Совет был тогда особенно занят проектом нового закона о дворянских выборах, который велено было представить к 6–7 декабря. Но министр финансов, ссылаясь на скорый отъезд свой в Москву (где тогда государь находился), требовал, чтобы указ о возвышении таможенных сборов издан был непременно в ноябре, чтобы, при краткости времени до нового года, успеть сделать нужные по таможням распоряжения. Совет собирался по проекту о выборах 19, 23, 26 и 29 октября, т. е. в 10 дней четыре раза. Несмотря на то, в это же время департамент экономии рассмотрел помянутое представление министра финансов, и 31 октября оно выслушано и в общем собрании, а 7 ноября дело отправлено к государю в Москву, где и подписан 11 ноября указ с приложением таможенной росписи в том самом виде, в каком она одобрена и представлена была Советом. Указ был простой, форменный, а самые правила и распорядок новых сборов помещены были в конце росписи в виде примечаний, и тут, между прочим, о времени действия оной постановлено: «что сбор прибавочных 12 1/2 процентов должен начаться со дня получения в таможнях указа и браться со всех товаров, в таможенном ведомстве без очистки пошлиной еще находящихся и вновь прибывающих».

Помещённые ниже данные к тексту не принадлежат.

Definition logout_user (fuel : nat) (current_user : loc) : Py loc :=
  c <- deref current_user ;;
  (if negb (is_guest c) then
     add_session_to_totals current_user ;;
     save_accounts ;;
     c <- deref current_user ;;
     print (nl +:+ "Goodbye, " +:+ name c +:+ "!") ;;
     print "Your progress has been saved."
   else ret tt) ;;
  guest_name <- get_user_name fuel ;;
  create_guest_account guest_name.

(** ** A round of the game ([game_logic.py]) *)

Definition fallback_words : list string :=
  [ "PYTHON"; "PROGRAMMING"; "COMPUTER"; "KEYBOARD"; "MONITOR";
    "SOFTWARE"; "HARDWARE"; "INTERNET"; "WEBSITE"; "DATABASE";
    "FUNCTION"; "VARIABLE"; "ALGORITHM"; "CODING"; "DEBUGGING" ].

Definition get_random_word : Py string :=
  try_except
    (n <- random_randint 4 10 ;;
     wd <- retrieve_word n ;;
     print ("Retrieved word from API: " +:+ pretty (String.length wd) +:+ " letters") ;;
     ret wd)
    [ ([Builtin Exception],
       fun e =>
         print ("Error retrieving word from API: " +:+ exn_msg e) ;;
         wd <- random_choice EmptyString fallback_words ;;
         print "Using fallback word." ;;
         ret wd) ].

(** The main loop of [play_game]. *)
Fixpoint play_rounds (fuel : nat) (gs : game_session) : Py game_session :=
  match fuel with
  | O => stuck
  | S fuel' =>
      if is_complete gs then ret gs
      else
        guess <- get_letter_guess fuel' ;;
        if is_letter_already_guessed gs guess then
          print "You already guessed that letter!" ;;
          play_rounds fuel' gs
        else
          let (hit, gs') := make_guess gs guess in
          (if hit then print ("Good guess! '" +:+ guess +:+ "' is in the word.")
           else print ("Sorry, '" +:+ guess +:+ "' is not in the word.")) ;;
          play_rounds fuel' gs'
  end.

Definition play_game (fuel : nat) (current_user : loc) : Py unit :=
  wd <- get_random_word ;;
  let gs := create_game_session wd in
  print ("Word length: " +:+ pretty (String.length wd) +:+ " letters") ;;
  print ("Good luck!" +:+ nl) ;;
  gs <- play_rounds fuel gs ;;
  (if is_won gs then
     c <- deref current_user ;;
     assign current_user (with_session_wins (session_wins c + 1) c)
   else
     c <- deref current_user ;;
     assign current_user (with_session_losses (session_losses c + 1) c)) ;;
  c <- deref current_user ;;
  assign current_user (with_session_plays (session_plays c + 1) c).

(** ** The program ([main.py]) *)

Definition exit_game (current_user : loc) : Py unit :=
  c <- deref current_user ;;
  (if negb (is_guest c) then
     add_session_to_totals current_user ;;
     save_accounts ;;
     c <- deref current_user ;;
     print (nl +:+ "Goodbye, " +:+ name c +:+ "! Your progress has been saved.")
   else
     print (nl +:+ "Goodbye, " +:+ name c +:+ "!")) ;;
  print "Thank you for playing Hangman!".

(** The [while True] loop of [main]; each turn reads a menu choice. *)
Fixpoint main_loop (fuel : nat) (current_user : loc) : Py unit :=
  match fuel with
  | O => stuck
  | S fuel' =>
      choice <- get_menu_choice fuel' ;;
      c <- deref current_user ;;
      if is_guest c then
        if String.eqb choice "1" then
          play_game fuel' current_user ;; main_loop fuel' current_user
        else if String.eqb choice "2" then
          r <- login_user fuel' current_user ;; main_loop fuel' (snd r)
        else if String.eqb choice "3" then
          r <- register_user fuel' current_user ;; main_loop fuel' (snd r)
        else if String.eqb choice "4" then
          exit_game current_user
        else main_loop fuel' current_user
      else
        if String.eqb choice "1" then
          play_game fuel' current_user ;; main_loop fuel' current_user
        else if String.eqb choice "2" then
          current_user <- logout_user fuel' current_user ;; main_loop fuel' current_user
        else if String.eqb choice "3" then
          exit_game current_user
        else main_loop fuel' current_user
  end.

Указ с росписью, по особому высочайшему повелению, напечатан был в «Московских Ведомостях» 14 ноября, но от Сената здесь, в Петербурге, он опубликован не прежде 20 числа, хотя получен был еще 16-го. Между тем «Московские Ведомости» пришли сюда с эстафетой 17 числа, и, натурально, на другой день обнаружилось среди купцов стремление к очистке товаров в здешней таможне, чтобы избавиться от 12 1/2 процентов, пока в ней не был еще получен указ. 18 числа таможня успела принять необыкновенное количество денег, именно свыше 700 000 руб., и только с наступлением ночи она прекратила по закону свои действия. Но вечером того же дня директор департамента внешней торговли (тогда Бибиков), опасаясь с наступлением следующего дня еще большего стремления к очистке товаров, предписал таможне взимать уже прибавочные проценты, ссылаясь на распоряжение министра финансов в Москве о взимании их процентов с напечатания указа в тамошних ведомостях.
Между тем до государя очень скоро дошел ропот купечества, отозвавшийся во всех классах, на указ 11 ноября, в том отношении, что оным велено взимать прибавочные пошлины с товаров, находившихся уже во время его издания в пакгаузах; вследствие того высочайше повелено было министру финансов представить Государственному Совету «причины, побудившие к этому постановлению», — что он и исполнил не далее, как 2 декабря. Объяснение его было очень обширное, но в сущности он представлял, что первоначальное побуждение к жалобам дано было запоздалым распубликованием указа через Сенат, а касательно самой меры писал, что купец, заплативший за товар более пошлины, во всяком случае выручает свой аванс с публики, а тот, у кого есть товар, очищенный старой пошлиной, имеет даже значительный барыш: следовательно, во всех делах этого рода сталкиваются два интереса: публики и торгующих. Далее он доказывал, что указом 11 ноября охранен интерес публики, и, ссылаясь на примеры прежних тарифов и на невозможность соблюдения, при чрезвычайных финансовых мерах, строгих начал общей уравнительности, замечал, что и с достоинством правительства едва ли совместно внимать в этом случае частным домогательствам и отменять закон, только что изданный, в справедливости которого он остается, впрочем, постоянно убежденным; если же признано будет полезным принять какую-либо меру собственно в отношении тех купцов, которые до 20 ноября продали товары по определенной цене с принятием платежа пошлин на продавца, то это легко может быть сделано частным распоряжением, посредством особого указа на имя его, министра.